There are common driving forces behind all of our work here at EPA. We work to protect human health and the environment. We follow the law and the best science available. And the other critical factor that we always rely on is public input. When this agency is considering an action, we listen very carefully to all stakeholders.
This is certainly the case with the proposed rule to clarify protections for streams and wetlands under the Clean Water Act. Protection for these waters has been confusing and complex for the past decade as the result of Supreme Court decisions in 2001 and 2006. So together with the Army Corps of Engineers, we recently proposed a rule to clarify protection for upstream waters that are vital to the health of downstream waterways and communities. Take a look at this video from EPA Administrator Gina McCarthy to learn more about what this proposed rule means.
In large part, it was public input that led us to propose a rule. Since 2008, EPA and the Corps have received numerous requests for a rulemaking to provide clarity on protections under the Clean Water Act from members of Congress, state and local officials, industry, agriculture, environmental groups, scientists, and the public.
In developing the proposed rule, we consulted extensively with stakeholders for the past three to four years. In particular, EPA and the Corps listened to important input from the agriculture community and worked with USDA to ensure their concerns were addressed. The agencies also hosted a series of discussions with state, local and tribal leaders. With the assistance of the Office of Management and Budget and the Small Business Administration, we also received input from the business community.
Additionally, we carefully considered about 415,000 comments we received since the Supreme Court decisions. All of this public input helped to shape the EPA and the Corps’ thinking on the jurisdiction of the Clean Water Act reflected in the proposal.

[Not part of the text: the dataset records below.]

(** Replaying an aligned stream into a fresh one never takes more codes than it
    has itself. *)
Lemma rebuild_ok old rle n dst n0 : SparsePayload self old rle n -> Aligned rle -> SparsePayload self dst fresh n0 ->
  zlen rle < zlen fresh + n0 -> exists dst' u rle' n',
  sparse_to_sparse self old dst = Some (dst', u) /\ Grown fresh (zlen fresh + n0) dst' rle' n' /\
  expand rle' = expand rle /\ zlen rle' <= zlen rle /\ Touched dst dst' u.
Proof.
  intros Hs Ha Hd Hroom. destruct (sparse_ops_ok old rle n Hs) as (Eo & _). unfold sparse_to_sparse. rewrite Eo. cbn [mbind option_bind].
  pose proof (payload_stream _ _ _ Hs) as Hst. destruct fresh_stream as (Hf & _ & Ef & Hsub).
  destruct (apply_ops_ok (update_sparse_reg self)
    (fun rest p R => exists r k, Grown fresh (zlen fresh + n0) p r k /\ (forall x, x ∈ starts 0 r -> x ∈ starts 0 rle) /\ expand r = R)
    rle (expand fresh) Hst)
    with (rest := rle) (pre := @nil Z) (ptr := dst) (f := false) as (p & u & E & (r & k & HG & Hr & Er) & Ht).
  - by apply stream_length.
  - by apply expand_nonneg.
  - done.
  - intros pre op rest p R' Hsrc Hz Hc Hv (r & k & (Hp & Htot & Hk) & Hr & <-).
    destruct (update_sparse_reg_ok self shape p r k (cover pre) (get_non_zero op) Hp Hc Hv) as (r' & HR & Hup).
    pose proof (stream_bytes _ _ Hst) as Hb. rewrite Hsrc in Hb. apply bytes_ok_app in Hb as [Hbp Hbr]. apply Forall_cons_1 in Hbr as [Hop Hbr].
    assert (Hr' : forall x, x ∈ starts 0 r' -> x ∈ starts 0 rle).
    { intros x Hx. apply (raised_adds _ _ _ _ _ HR) in Hx as [Hx|Hx]; [by apply Hr|].
      rewrite Hsrc, starts_app, Z.add_0_l by done. apply elem_of_app. right. cbn [starts]. apply elem_of_cons.
      destruct Hx as [->|[-> Hlt]]; [by left|right]. unfold op_len. rewrite Hz.
      destruct rest as [|o rest]; [|cbn [starts]; apply elem_of_cons; by left].
      pose proof (stream_cover _ _ Hst) as Hcov. rewrite Hsrc, cover_app, cover_cons, cover_nil in Hcov by done.
      unfold op_len in Hcov. rewrite Hz in Hcov. lia. }
    pose proof (starts_le r' rle (stream_bytes _ _ (raised_stream _ _ _ _ _ HR)) Hr').
    destruct Hup as (p' & u & E & Hp' & Ht & _); [lia|]. exists p', u. split_and!; [done| |done].
    exists r', (k - (zlen r' - zlen r)). split_and!; [|done|apply (raised_regs _ _ _ _ _ HR)]. split_and!; [done|lia|].
    intros x Hx. by apply (raised_keeps _ _ _ _ _ HR), Hk.
  - done.
  - rewrite cover_nil. change (Z.to_nat 0) with 0%nat. rewrite pjoin_0. exists fresh, n0. split_and!; try done. by apply Hsub.
  - exists p, u, r, k. split_and!; try done.
    + rewrite Er, Ef, <- (stream_length _ _ Hst). by apply join_zeros, expand_nonneg.
    + apply starts_le; [|done]. destruct HG as (Hp & _). apply (payload_stream _ _ _ Hp).
Qed.
Lemma merge_payload_ok dst R src S : View dst R -> View src S -> block_aligned dst = true ->
  exists blob, hll_merge_payload hll dst src = Some blob /\ Made blob (join R S) True.
Proof.
  intros Hd Hs Ha. destruct (merge_len_ok dst R src S Hd Hs) as (len & El & Hlen). unfold hll_merge_payload. rewrite El. cbn [mbind option_bind].
  destruct Hlen as [->|(rd & nd & rs & ns & Hd' & <- & Hs' & <- & Hl & Hroom)].
  - destruct Hd as [Hd|rd nd Hd <- Hl].
    + rewrite (payload_zlen hll new_shape dst R Hd). change (negb (12304 =? dense_bytes hll)) with false. cbv iota.
      destruct (merge_dense src S dst R Hs Hd) as (p & u & -> & Hp). cbn [mbind option_bind]. by apply finish_dense.
    + destruct (Z.eqb_spec 12304 (zlen dst)); [lia|]. cbn [negb]. eapply merge_to_dense; [done|done|lia].
  - apply (aligned_iff dst rd nd Hd') in Ha. destruct (Z.eqb_spec len (zlen dst)) as [->|Hne]; cbn [negb].
    + destruct (sparse_ops_ok hll new_shape dst rd nd Hd') as (_ & _ & _ & Hz). rewrite (merge_sparse src rs ns dst rd nd Hs' Hd').
      destruct (sparse_to_sparse_ok hll new_shape src rs ns dst rd nd Hs' Hd') as (p & u & r & n & -> & HG & Er & _); [lia|].
      cbn [mbind option_bind]. rewrite <- Er. eapply finish_sparse; [exact HG|lia|done].
    + by eapply merge_rebuild.
Qed.

Lemma sparse_seed_ok : exists seed, hll_sparse_seed hll = Some seed /\ Made seed empty_registers True.
Proof.
  unfold hll_sparse_seed. change (sparse_bytes hll) with 274. destruct (zeroed_sparse 274) as (p & E & Hp & Hc); [lia|].
  exists p. split; [done|]. destruct fresh_size as [Hf <-]. eapply (made_sparse (fresh hll) 256 p (fresh hll) 128); [|lia|done|].
  - split_and!; [done|lia|done].
  - intros _. apply fresh_aligned.
Qed.

(** ** Counting *)

Section Count.

Variable est : list Z -> Z.

(** The estimate cached in a payload is that of its registers. *)
Definition Cached (ptr : list Z) : Prop := is_valid_card ptr = true -> get_card ptr = est (hist (registers ptr)).

Lemma bump_ops rle : forall R, bytes_ok rle -> Forall (fun x => 0 <= x < 64) (expand rle) ->
  fold_left (fun acc '(is_zero, clen, lz) => rhisto ← acc; bump (if is_zero : bool then 0 else lz) clen rhisto)
    (decode_sparse_ops rle) (Some (hist R)) = Some (hist (R ++ expand rle)).
Proof.
  induction rle as [|op rle IH]; intros R Hok Hv; [by rewrite app_nil_r|]. apply Forall_cons_1 in Hok as [Hop Hok].
  cbn [expand flat_map] in Hv. fold (expand rle) in Hv. apply Forall_app in Hv as [Hv1 Hv]. cbn [decode_sparse_ops map fold_left].
  fold (decode_sparse_ops rle). rewrite decode_op_eq. cbn [mbind option_bind].
  assert (E : bump (if is_zero_range op then 0 else if is_zero_range op then 0 else get_non_zero op) (op_len op) (hist R) =
              Some (hist (R ++ op_regs op))).
  { pose proof (op_len_bounds op Hop) as Hb. unfold op_regs, op_len in *. destruct (is_zero_range op).
    - rewrite <- (Z2Nat.id (zero_range_len op)) by lia. rewrite bump_hist by lia. by rewrite Z2Nat.id by lia.
    - apply Forall_cons_1 in Hv1 as [Hv1 _]. by apply (bump_hist R _ 1). }
  rewrite E, IH by done. by rewrite <- app_assoc.
Qed.

Lemma sparse_histogram_ok ptr rle n : SparsePayload hll ptr rle n -> sparse_histogram hll ptr = Some (hist (expand rle)).
Proof.
  intros Hs. destruct (sparse_ops_ok hll new_shape ptr rle n Hs) as (Eo & _). unfold sparse_histogram. rewrite Eo. cbn [mbind option_bind].
  pose proof (payload_stream hll ptr rle n Hs) as Hst. change (replicate 64 0) with (hist []).
  apply (bump_ops rle []); [apply Hst|]. eapply Forall_impl; [|exact (stream_values _ _ Hst)].
  intros x Hx. change (qbit hll) with 50 in Hx. cbn in Hx. lia.
Qed.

Now that the proposed rule has been released, we are launching another round of robust engagement with the full spectrum of parties. We will be holding discussions across the country, asking questions and gathering input needed to make final decisions on Clean Water Act protections. We are also accepting public comment on the proposed rule for 90 days once it publishes. The discussions and comments will play a fundamental role in shaping the final rule and determining protection for our nation’s streams and wetlands. We hope to hear from you.